ってか、俺の数日……虎関連ばかりだな。なに? 前世、虎に何かしたっけ?
「ま、まあいいや……。とりあえず行ってみるか……貰えるもんは貰いたいし」
■■■
「遅い! 準備だけで何分待たせるつもりだ! お主はアレか? 近頃の
女子かのぉ!?」
本堂の戸を開けた瞬間、爺さんの怒号が飛んできた。
「ちょ、ちょっと待て爺さん。
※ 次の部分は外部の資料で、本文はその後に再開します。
(** * Excels-Columns-Merger: the matching engine of [excel_merger/matching.py]

    A shallow embedding of [normalize_text], [combine_columns],
    [build_token_index], [build_exact_index], [_similarity_ratio] and
    [run_matching], and the properties of the engine proved over it.
    Beside the engine: [filter_results_by_status] of [excel_merger/ui.py]
    and the counts that [_render_results] of [excel_merger/app_page.py]
    shows, over the frame of a run; and the preset file of
    [excel_merger/presets.py].

    Modelling conventions.
    - A Python [str] is a [string] whose characters are code points below
      256; [str.isspace], [str.lower], [str.strip], [str.split] and the
      regular expression [\s+] are written out for that range.  The
      normalization is also given over all code points (module
      [Unicode]), with [str.lower] as a parameter; over the code points
      below 256 the two agree.
    - A Python [float] is a rational [Q]: comparisons are exact, and the
      two float operations the engine performs (a division and [round])
      are taken from the runtime as parameters.
    - A pandas scalar is either a missing value ([pd.isna] holds) or a
      value known through its [str()] rendering.
    - A [DataFrame] is columnar: a row count and named columns.
    - Raised exceptions ([KeyError], [IndexError], [ZeroDivisionError],
      [AttributeError]) are results of an error monad. *)

From Stdlib Require Import ZArith QArith Ascii String List Sorted.
From stdpp Require Import gmap strings list fin_maps.

Close Scope Q_scope.
Open Scope string_scope.
Open Scope nat_scope.

(** ** Python strings *)

Module PyStr.

(** [str.isspace] on one code point below 256: the characters for
    which CPython's [Py_UNICODE_ISSPACE] holds. *)
Definition is_space (c : ascii) : bool :=
  let n := N_of_ascii c in
  ((9 <=? n) && (n <=? 13) || (28 <=? n) && (n <=? 32)
   || (n =? 133) || (n =? 160))%N.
それはちょっと違うぞ……」
と、返した後、すぅ~っと深く息を吸い込んでから……。
「女は“昔から”支度が遅い」
「んなこと、どうでもええよ…………」
呆れ顔の帝の使いに同調するように、爺さん (話の現況)がウンウンと頷く。
「で、鶏よ。……ん? 今は“人”と言った方が良いのかのぉ。まあ、
いいわ。お主が、“神狼村”の村長から買い付けた風呂敷・鉄爪を、一旦私に
預けてくれんかのぉ」
「あ、はい。分かりまし……ん? なぜ、村長から買い付けた事を知っているん
ですか……?」
「そうなるように、私が予め準備したからに他ならないのぉ」
(元・神の側近は伊達じゃないって事か……)と、改めて爺さんの凄さを
実感しつつ、俺は言われた通りに爺さんに手渡した。
「ふむ……おお、ロウの奴め、こんな上質な布を……。物は充分だのぉ。」
まるで、某・鑑定番組の鑑定士の如く品定めをした後、帝の使いに
「“アレ”を頼めるかの」と言うと、何度も同じ事を言われてきているかのような
振る舞いで、「はいはい、持ってくるわ」といい、本堂から出て行った。
「……そういえば爺さん、一体何を始める気で」
「なあに、ちょっとだけ“造って遊ぼ!”するだけだのぅ」
と、話している間に、バタバタとした足音が聞こえ始め……。
「持ってきたわ。ほれっ」
帝の使いが、扉をバチコーンと開け、それと同時に“何か”を爺さんに放り投げた。
「ほっと。そうそう、これよ、辰の髭。あまり使いたくはないが……
仕方ないわ。……よし、造り始めるかのぉ。鶏よ、よく見ておくようにの」
「はい!」
「これを……こうして……こうじゃ! よし、出来た! “蓬莱の薬入り首飾り”~」
「いや、全くわかんねぇーよ!! QPでももっと詳しくするわ! って……。
本当に、どうやって造ったのですか……?」
と、爺さんに聞くと、帝の使いが軽くため息をついて。
「アンさん、これはジジィの“スキル”さかい、マネしようと思ても無駄なんよ」
「な、なるほど……。で、爺さんは俺に何を造ってくれたんだ?
蓬莱のなんたらって言ったけど……」
「使うときが来たら教えてやるわ。四六時中・肌身離さず、首から掛けておく
ようにの。」
そう言われ、慌てて爺さんから首飾りを受け取り、首に掛けた。
すると、爺さんが俺の姿をじぃーっと見てから……。
「よし、忘れ物はないのぉ。では……さっさと出て行けぇい!!!」
「あ、ああ……はい! お世話になりました!」
長く、短かったような修行の日々は、爺さんの大きな声で終わった。
「なぁ、帝の使い。方向合ってる?」
「こっちのはずやわ。さ、さっさと行くかんなぁ」
そして俺たちは、また新しい一歩を踏み出し始めた。